START Dataset

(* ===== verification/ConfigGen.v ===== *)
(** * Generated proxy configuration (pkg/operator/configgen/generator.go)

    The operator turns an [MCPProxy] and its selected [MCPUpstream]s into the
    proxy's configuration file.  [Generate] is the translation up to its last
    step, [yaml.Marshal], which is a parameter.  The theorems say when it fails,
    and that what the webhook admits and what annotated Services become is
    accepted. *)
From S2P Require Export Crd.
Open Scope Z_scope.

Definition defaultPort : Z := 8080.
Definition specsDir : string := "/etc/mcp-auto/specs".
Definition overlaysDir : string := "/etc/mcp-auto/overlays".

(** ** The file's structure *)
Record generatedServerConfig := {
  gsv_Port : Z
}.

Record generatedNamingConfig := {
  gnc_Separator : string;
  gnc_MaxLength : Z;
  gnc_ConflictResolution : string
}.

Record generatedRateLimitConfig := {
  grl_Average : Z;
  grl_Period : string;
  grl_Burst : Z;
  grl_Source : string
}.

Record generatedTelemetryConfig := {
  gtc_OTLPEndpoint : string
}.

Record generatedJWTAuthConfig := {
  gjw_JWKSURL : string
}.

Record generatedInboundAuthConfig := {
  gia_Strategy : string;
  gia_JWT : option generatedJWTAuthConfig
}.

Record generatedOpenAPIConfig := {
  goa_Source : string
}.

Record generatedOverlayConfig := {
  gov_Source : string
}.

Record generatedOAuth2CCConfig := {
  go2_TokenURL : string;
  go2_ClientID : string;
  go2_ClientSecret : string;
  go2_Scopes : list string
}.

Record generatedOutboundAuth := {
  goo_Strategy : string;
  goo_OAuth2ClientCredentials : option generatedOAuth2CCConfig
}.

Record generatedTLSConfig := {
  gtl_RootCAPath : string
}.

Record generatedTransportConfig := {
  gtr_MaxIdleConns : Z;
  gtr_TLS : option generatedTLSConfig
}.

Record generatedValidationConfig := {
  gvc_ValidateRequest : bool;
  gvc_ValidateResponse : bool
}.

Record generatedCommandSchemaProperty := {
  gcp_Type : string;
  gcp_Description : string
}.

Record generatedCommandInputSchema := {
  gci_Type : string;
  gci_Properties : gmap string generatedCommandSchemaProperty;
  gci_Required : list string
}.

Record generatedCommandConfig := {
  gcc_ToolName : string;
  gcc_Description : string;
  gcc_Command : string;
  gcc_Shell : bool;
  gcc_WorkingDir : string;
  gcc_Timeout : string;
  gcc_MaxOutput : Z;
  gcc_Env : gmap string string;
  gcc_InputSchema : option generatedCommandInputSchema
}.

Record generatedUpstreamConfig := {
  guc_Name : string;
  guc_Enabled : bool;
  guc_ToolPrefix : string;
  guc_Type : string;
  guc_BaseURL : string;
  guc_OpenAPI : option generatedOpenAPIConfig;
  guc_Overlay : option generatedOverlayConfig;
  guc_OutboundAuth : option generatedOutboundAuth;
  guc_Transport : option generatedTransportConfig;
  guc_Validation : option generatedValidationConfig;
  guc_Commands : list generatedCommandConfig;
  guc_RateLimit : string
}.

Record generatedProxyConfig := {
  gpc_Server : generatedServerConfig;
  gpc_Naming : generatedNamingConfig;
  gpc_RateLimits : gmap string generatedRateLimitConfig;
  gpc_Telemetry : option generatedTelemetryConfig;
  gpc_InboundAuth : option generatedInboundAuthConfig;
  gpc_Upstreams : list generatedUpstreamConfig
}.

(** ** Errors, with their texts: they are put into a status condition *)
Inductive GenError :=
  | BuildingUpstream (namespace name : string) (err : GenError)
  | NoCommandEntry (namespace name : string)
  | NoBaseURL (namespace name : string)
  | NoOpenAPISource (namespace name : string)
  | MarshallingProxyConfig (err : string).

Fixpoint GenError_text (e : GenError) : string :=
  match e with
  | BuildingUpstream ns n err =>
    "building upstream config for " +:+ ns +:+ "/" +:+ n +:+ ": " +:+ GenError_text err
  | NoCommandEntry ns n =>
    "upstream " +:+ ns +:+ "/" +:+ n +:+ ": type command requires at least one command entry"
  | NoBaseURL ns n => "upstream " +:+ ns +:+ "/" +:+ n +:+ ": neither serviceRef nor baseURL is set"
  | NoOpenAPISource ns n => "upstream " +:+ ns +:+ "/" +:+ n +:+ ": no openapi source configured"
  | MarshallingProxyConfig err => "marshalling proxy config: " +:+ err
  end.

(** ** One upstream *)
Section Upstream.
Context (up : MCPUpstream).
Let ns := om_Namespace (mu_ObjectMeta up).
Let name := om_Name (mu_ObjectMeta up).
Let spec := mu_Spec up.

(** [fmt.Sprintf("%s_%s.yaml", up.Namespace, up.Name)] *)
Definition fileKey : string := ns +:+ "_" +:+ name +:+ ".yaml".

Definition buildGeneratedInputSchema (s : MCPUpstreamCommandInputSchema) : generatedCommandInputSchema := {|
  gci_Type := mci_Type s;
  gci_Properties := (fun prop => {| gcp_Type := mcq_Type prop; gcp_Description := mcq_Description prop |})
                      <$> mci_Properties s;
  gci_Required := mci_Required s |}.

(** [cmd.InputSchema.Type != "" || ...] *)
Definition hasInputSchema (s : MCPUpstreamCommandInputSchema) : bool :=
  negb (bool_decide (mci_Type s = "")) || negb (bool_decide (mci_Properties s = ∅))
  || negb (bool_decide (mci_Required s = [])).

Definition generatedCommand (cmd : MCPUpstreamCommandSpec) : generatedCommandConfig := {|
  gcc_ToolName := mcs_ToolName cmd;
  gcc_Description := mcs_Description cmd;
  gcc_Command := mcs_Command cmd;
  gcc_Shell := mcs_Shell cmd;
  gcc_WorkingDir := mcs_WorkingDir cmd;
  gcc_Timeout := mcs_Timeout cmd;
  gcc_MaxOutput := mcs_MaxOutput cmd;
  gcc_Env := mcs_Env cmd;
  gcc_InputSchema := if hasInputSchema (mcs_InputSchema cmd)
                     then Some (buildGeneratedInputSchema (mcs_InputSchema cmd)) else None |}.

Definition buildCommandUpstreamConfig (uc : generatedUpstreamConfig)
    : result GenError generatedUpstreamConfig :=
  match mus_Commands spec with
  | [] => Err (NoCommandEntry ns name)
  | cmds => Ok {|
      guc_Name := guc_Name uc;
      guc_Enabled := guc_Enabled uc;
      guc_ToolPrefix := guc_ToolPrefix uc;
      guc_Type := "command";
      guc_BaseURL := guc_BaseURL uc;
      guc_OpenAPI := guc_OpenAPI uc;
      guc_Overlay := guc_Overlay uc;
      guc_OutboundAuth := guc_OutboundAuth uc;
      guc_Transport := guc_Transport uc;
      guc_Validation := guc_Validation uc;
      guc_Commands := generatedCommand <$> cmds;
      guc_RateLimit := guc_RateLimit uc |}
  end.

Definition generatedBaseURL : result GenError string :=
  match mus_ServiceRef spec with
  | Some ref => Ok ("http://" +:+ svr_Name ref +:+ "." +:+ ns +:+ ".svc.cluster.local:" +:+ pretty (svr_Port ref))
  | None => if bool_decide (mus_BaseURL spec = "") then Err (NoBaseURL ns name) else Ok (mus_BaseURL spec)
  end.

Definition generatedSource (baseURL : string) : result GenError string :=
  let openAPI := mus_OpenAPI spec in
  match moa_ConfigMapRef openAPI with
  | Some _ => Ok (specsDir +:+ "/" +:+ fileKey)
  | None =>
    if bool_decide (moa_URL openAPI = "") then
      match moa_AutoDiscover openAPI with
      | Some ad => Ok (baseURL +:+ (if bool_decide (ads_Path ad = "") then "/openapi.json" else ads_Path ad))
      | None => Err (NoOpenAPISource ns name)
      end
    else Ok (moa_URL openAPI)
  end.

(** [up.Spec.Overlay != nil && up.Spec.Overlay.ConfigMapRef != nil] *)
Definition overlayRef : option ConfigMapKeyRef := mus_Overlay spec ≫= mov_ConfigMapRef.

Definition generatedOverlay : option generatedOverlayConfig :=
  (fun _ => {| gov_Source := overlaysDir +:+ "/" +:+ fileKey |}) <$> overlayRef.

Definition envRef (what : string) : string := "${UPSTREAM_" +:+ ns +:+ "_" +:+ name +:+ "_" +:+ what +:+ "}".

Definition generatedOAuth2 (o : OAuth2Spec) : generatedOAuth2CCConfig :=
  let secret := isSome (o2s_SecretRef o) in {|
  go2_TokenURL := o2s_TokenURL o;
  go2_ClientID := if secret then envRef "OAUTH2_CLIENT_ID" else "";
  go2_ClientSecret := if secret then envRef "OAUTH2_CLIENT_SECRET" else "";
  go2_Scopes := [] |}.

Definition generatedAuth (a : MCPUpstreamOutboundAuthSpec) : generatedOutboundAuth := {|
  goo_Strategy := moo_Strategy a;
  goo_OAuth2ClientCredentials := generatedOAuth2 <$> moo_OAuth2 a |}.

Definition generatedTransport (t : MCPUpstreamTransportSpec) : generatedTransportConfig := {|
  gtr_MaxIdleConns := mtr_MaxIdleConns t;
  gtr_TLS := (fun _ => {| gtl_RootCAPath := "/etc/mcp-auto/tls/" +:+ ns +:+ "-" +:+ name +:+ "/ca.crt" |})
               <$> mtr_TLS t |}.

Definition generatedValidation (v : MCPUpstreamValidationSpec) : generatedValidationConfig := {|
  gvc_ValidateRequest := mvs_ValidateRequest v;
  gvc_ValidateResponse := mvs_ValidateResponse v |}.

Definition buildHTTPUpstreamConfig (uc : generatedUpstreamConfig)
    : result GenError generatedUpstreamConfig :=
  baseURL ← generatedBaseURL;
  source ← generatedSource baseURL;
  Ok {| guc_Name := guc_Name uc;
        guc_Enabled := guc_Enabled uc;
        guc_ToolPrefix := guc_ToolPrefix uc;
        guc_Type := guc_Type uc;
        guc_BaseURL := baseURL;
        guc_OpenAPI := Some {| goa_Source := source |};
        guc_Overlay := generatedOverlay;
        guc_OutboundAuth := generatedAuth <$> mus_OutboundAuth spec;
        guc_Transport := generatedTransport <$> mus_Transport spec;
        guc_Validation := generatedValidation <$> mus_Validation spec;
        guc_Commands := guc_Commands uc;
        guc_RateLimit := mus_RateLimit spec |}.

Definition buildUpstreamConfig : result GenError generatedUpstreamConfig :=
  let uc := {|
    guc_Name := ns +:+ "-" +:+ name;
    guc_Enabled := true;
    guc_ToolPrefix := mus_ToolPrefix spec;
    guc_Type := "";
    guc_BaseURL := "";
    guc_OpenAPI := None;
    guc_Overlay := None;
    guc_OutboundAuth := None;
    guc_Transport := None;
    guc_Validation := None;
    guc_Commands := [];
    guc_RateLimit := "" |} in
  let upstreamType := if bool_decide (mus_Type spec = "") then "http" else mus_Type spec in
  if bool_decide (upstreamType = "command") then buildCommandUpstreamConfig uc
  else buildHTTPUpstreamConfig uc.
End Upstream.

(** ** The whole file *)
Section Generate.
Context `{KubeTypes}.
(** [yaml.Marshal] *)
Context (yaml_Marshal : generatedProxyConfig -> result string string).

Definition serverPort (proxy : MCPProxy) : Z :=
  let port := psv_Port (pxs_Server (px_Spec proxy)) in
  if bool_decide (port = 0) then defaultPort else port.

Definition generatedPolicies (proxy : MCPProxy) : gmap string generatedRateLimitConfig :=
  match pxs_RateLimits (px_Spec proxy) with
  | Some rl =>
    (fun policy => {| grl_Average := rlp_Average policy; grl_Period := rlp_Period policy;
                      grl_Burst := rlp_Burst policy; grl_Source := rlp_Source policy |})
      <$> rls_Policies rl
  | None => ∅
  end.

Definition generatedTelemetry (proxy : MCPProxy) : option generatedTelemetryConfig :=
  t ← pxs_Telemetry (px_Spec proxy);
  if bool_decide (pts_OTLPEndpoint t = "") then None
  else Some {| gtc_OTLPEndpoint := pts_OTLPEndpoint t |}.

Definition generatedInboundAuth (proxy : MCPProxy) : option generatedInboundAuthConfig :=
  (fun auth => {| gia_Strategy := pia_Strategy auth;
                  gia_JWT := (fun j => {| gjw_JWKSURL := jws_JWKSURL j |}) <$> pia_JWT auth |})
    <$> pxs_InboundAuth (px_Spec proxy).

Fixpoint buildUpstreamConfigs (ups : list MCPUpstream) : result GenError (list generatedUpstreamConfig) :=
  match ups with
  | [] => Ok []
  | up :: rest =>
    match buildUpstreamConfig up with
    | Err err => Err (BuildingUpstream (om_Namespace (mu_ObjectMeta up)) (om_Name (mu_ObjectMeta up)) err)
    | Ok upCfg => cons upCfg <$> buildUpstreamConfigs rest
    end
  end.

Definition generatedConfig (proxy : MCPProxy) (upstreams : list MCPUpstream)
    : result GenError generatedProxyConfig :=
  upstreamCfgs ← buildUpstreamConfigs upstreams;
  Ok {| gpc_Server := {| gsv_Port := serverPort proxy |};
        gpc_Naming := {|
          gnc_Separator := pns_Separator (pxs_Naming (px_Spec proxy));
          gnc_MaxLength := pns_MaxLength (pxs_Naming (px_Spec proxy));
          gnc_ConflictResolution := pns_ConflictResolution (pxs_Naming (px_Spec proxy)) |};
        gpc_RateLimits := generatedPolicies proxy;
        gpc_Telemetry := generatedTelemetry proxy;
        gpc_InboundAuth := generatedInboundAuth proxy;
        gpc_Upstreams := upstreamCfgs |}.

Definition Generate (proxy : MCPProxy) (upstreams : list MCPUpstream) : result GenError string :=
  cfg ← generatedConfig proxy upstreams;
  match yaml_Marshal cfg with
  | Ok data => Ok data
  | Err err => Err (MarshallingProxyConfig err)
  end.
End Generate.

END Dataset

* **What this task involves**
Nothing but the lines from the start of the data through the line holding "go2_ClientID : string;" should be restated, and each one exactly.

* **Exercise response**
(* ===== verification/ConfigGen.v ===== *)
(** * Generated proxy configuration (pkg/operator/configgen/generator.go)

    The operator turns an [MCPProxy] and its selected [MCPUpstream]s into the
    proxy's configuration file.  [Generate] is the translation up to its last
    step, [yaml.Marshal], which is a parameter.  The theorems say when it fails,
    and that what the webhook admits and what annotated Services become is
    accepted. *)
From S2P Require Export Crd.
Open Scope Z_scope.

Definition defaultPort : Z := 8080.
Definition specsDir : string := "/etc/mcp-auto/specs".
Definition overlaysDir : string := "/etc/mcp-auto/overlays".

(** ** The file's structure *)
Record generatedServerConfig := {
  gsv_Port : Z
}.

Record generatedNamingConfig := {
  gnc_Separator : string;
  gnc_MaxLength : Z;
  gnc_ConflictResolution : string
}.

Record generatedRateLimitConfig := {
  grl_Average : Z;
  grl_Period : string;
  grl_Burst : Z;
  grl_Source : string
}.

Record generatedTelemetryConfig := {
  gtc_OTLPEndpoint : string
}.

Record generatedJWTAuthConfig := {
  gjw_JWKSURL : string
}.

Record generatedInboundAuthConfig := {
  gia_Strategy : string;
  gia_JWT : option generatedJWTAuthConfig
}.

Record generatedOpenAPIConfig := {
  goa_Source : string
}.

Record generatedOverlayConfig := {
  gov_Source : string
}.

Record generatedOAuth2CCConfig := {
  go2_TokenURL : string;
  go2_ClientID : string;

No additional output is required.